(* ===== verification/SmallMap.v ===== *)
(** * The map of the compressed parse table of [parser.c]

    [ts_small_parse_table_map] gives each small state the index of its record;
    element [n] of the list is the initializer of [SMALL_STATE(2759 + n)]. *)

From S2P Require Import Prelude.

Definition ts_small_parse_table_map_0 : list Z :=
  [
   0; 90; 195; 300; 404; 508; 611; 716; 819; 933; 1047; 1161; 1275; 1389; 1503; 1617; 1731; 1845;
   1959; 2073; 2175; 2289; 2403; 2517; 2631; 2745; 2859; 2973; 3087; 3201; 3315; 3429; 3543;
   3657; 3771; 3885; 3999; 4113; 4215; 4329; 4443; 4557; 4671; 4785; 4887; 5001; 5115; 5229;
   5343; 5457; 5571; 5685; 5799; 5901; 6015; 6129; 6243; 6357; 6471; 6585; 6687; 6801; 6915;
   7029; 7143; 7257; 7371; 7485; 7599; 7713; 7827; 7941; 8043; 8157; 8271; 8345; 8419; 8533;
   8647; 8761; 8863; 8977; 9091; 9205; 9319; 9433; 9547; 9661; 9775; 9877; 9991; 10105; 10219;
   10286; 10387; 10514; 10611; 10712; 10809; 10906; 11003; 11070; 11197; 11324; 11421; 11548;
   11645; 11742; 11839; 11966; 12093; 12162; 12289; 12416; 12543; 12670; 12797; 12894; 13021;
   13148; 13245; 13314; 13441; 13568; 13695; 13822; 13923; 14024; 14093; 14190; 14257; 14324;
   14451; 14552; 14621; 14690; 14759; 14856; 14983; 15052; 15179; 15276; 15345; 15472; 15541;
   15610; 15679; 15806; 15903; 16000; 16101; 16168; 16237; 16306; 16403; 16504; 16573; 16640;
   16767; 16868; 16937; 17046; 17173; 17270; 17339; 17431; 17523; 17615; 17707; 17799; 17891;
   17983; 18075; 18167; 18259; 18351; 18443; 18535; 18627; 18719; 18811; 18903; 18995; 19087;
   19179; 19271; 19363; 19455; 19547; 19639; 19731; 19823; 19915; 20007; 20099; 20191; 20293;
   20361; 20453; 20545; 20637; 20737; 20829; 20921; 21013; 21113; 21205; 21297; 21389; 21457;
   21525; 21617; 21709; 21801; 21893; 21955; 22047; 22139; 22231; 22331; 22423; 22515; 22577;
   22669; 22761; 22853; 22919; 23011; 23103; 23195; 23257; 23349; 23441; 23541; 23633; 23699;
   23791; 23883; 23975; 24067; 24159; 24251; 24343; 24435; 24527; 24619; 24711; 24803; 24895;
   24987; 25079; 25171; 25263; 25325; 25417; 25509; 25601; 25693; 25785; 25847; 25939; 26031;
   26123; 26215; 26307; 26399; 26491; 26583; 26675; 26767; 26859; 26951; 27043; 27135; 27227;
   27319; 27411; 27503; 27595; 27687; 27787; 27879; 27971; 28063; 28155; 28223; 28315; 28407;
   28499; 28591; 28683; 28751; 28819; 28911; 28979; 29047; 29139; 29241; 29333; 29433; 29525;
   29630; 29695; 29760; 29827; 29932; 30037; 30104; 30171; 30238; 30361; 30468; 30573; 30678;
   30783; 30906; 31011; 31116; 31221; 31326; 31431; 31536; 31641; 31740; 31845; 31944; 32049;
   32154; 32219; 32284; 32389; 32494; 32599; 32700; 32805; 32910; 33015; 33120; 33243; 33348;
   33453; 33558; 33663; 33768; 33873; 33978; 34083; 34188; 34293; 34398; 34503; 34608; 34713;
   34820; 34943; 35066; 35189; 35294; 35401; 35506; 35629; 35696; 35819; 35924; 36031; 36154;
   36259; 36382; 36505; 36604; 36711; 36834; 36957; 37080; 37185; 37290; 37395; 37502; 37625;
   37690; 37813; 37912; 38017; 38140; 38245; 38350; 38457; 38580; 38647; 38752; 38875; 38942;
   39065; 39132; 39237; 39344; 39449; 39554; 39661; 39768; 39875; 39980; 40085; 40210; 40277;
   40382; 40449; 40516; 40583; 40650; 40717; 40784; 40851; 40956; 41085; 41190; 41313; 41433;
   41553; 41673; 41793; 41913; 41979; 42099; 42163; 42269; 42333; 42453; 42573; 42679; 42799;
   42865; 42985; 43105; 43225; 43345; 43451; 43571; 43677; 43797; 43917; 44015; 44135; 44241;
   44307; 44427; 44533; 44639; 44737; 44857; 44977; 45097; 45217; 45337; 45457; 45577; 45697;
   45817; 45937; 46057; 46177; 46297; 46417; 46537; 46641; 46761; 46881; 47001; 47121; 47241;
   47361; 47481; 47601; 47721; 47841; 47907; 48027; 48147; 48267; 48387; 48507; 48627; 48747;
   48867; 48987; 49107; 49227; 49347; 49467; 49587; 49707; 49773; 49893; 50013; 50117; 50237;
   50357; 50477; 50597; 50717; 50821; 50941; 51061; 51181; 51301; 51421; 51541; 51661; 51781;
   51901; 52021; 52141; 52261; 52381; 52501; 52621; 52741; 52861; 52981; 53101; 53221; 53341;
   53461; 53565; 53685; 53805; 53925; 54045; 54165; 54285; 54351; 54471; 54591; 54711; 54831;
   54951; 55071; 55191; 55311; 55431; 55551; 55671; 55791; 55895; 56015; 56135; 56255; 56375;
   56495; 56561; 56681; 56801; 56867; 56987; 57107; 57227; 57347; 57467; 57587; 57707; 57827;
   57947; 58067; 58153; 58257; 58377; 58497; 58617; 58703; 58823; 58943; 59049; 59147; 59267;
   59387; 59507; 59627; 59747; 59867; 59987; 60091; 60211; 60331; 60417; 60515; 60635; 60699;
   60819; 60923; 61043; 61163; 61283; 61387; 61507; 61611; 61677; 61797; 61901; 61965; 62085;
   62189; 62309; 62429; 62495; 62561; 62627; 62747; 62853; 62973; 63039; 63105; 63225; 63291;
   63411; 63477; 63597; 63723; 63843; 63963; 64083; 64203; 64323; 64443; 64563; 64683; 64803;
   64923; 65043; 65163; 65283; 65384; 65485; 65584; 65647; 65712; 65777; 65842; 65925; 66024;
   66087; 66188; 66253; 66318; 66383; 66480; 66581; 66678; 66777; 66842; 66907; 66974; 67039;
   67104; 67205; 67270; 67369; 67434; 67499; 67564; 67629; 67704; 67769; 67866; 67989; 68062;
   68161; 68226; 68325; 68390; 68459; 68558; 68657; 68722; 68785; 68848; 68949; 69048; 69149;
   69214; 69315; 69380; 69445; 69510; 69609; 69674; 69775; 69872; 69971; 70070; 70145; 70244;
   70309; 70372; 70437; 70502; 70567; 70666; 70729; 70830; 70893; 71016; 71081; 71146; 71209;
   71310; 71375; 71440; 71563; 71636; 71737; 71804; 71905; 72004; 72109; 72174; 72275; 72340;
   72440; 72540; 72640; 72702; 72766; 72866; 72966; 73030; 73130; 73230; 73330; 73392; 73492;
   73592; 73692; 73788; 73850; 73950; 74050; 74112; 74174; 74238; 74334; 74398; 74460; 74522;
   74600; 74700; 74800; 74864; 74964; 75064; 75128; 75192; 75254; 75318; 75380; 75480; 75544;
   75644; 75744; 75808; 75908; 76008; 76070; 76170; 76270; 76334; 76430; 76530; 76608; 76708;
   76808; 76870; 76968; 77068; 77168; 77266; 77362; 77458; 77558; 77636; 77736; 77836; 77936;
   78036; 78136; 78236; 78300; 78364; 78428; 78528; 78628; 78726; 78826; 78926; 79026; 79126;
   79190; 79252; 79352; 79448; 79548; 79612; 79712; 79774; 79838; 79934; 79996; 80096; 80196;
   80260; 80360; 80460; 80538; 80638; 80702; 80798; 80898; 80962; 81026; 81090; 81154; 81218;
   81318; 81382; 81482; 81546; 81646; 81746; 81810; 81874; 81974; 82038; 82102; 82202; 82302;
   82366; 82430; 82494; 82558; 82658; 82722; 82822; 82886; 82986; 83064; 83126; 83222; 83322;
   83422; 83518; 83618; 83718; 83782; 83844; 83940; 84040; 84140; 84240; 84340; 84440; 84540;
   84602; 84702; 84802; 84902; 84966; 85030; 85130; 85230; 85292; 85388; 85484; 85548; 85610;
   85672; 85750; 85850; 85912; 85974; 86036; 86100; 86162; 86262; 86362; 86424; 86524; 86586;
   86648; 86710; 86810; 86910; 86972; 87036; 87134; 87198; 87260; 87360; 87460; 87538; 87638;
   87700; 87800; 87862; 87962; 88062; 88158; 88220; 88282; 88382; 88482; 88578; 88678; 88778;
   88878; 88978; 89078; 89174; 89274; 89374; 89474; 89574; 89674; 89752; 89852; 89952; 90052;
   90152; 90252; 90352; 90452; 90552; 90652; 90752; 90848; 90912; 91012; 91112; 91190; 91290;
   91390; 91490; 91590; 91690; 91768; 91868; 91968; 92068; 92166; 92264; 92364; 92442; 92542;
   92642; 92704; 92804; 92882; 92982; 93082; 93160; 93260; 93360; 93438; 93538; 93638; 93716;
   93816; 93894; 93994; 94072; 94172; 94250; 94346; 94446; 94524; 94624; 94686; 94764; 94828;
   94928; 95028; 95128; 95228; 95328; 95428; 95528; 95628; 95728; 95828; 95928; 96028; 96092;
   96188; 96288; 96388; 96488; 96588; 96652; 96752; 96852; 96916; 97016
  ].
○ ○ ○ ○ ○ ○ ○
Work instruction:
Please give back exactly the lines of this listing beginning at the line with "50357; 50477; 50597;" and ending with the line with "78036; 78136; 78236;", both included, and nothing else.

Reply:
   50357; 50477; 50597; 50717; 50821; 50941; 51061; 51181; 51301; 51421; 51541; 51661; 51781;
   51901; 52021; 52141; 52261; 52381; 52501; 52621; 52741; 52861; 52981; 53101; 53221; 53341;
   53461; 53565; 53685; 53805; 53925; 54045; 54165; 54285; 54351; 54471; 54591; 54711; 54831;
   54951; 55071; 55191; 55311; 55431; 55551; 55671; 55791; 55895; 56015; 56135; 56255; 56375;
   56495; 56561; 56681; 56801; 56867; 56987; 57107; 57227; 57347; 57467; 57587; 57707; 57827;
   57947; 58067; 58153; 58257; 58377; 58497; 58617; 58703; 58823; 58943; 59049; 59147; 59267;
   59387; 59507; 59627; 59747; 59867; 59987; 60091; 60211; 60331; 60417; 60515; 60635; 60699;
   60819; 60923; 61043; 61163; 61283; 61387; 61507; 61611; 61677; 61797; 61901; 61965; 62085;
   62189; 62309; 62429; 62495; 62561; 62627; 62747; 62853; 62973; 63039; 63105; 63225; 63291;
   63411; 63477; 63597; 63723; 63843; 63963; 64083; 64203; 64323; 64443; 64563; 64683; 64803;
   64923; 65043; 65163; 65283; 65384; 65485; 65584; 65647; 65712; 65777; 65842; 65925; 66024;
   66087; 66188; 66253; 66318; 66383; 66480; 66581; 66678; 66777; 66842; 66907; 66974; 67039;
   67104; 67205; 67270; 67369; 67434; 67499; 67564; 67629; 67704; 67769; 67866; 67989; 68062;
   68161; 68226; 68325; 68390; 68459; 68558; 68657; 68722; 68785; 68848; 68949; 69048; 69149;
   69214; 69315; 69380; 69445; 69510; 69609; 69674; 69775; 69872; 69971; 70070; 70145; 70244;
   70309; 70372; 70437; 70502; 70567; 70666; 70729; 70830; 70893; 71016; 71081; 71146; 71209;
   71310; 71375; 71440; 71563; 71636; 71737; 71804; 71905; 72004; 72109; 72174; 72275; 72340;
   72440; 72540; 72640; 72702; 72766; 72866; 72966; 73030; 73130; 73230; 73330; 73392; 73492;
   73592; 73692; 73788; 73850; 73950; 74050; 74112; 74174; 74238; 74334; 74398; 74460; 74522;
   74600; 74700; 74800; 74864; 74964; 75064; 75128; 75192; 75254; 75318; 75380; 75480; 75544;
   75644; 75744; 75808; 75908; 76008; 76070; 76170; 76270; 76334; 76430; 76530; 76608; 76708;
   76808; 76870; 76968; 77068; 77168; 77266; 77362; 77458; 77558; 77636; 77736; 77836; 77936;
   78036; 78136; 78236; 78300; 78364; 78428; 78528; 78628; 78726; 78826; 78926; 79026; 79126;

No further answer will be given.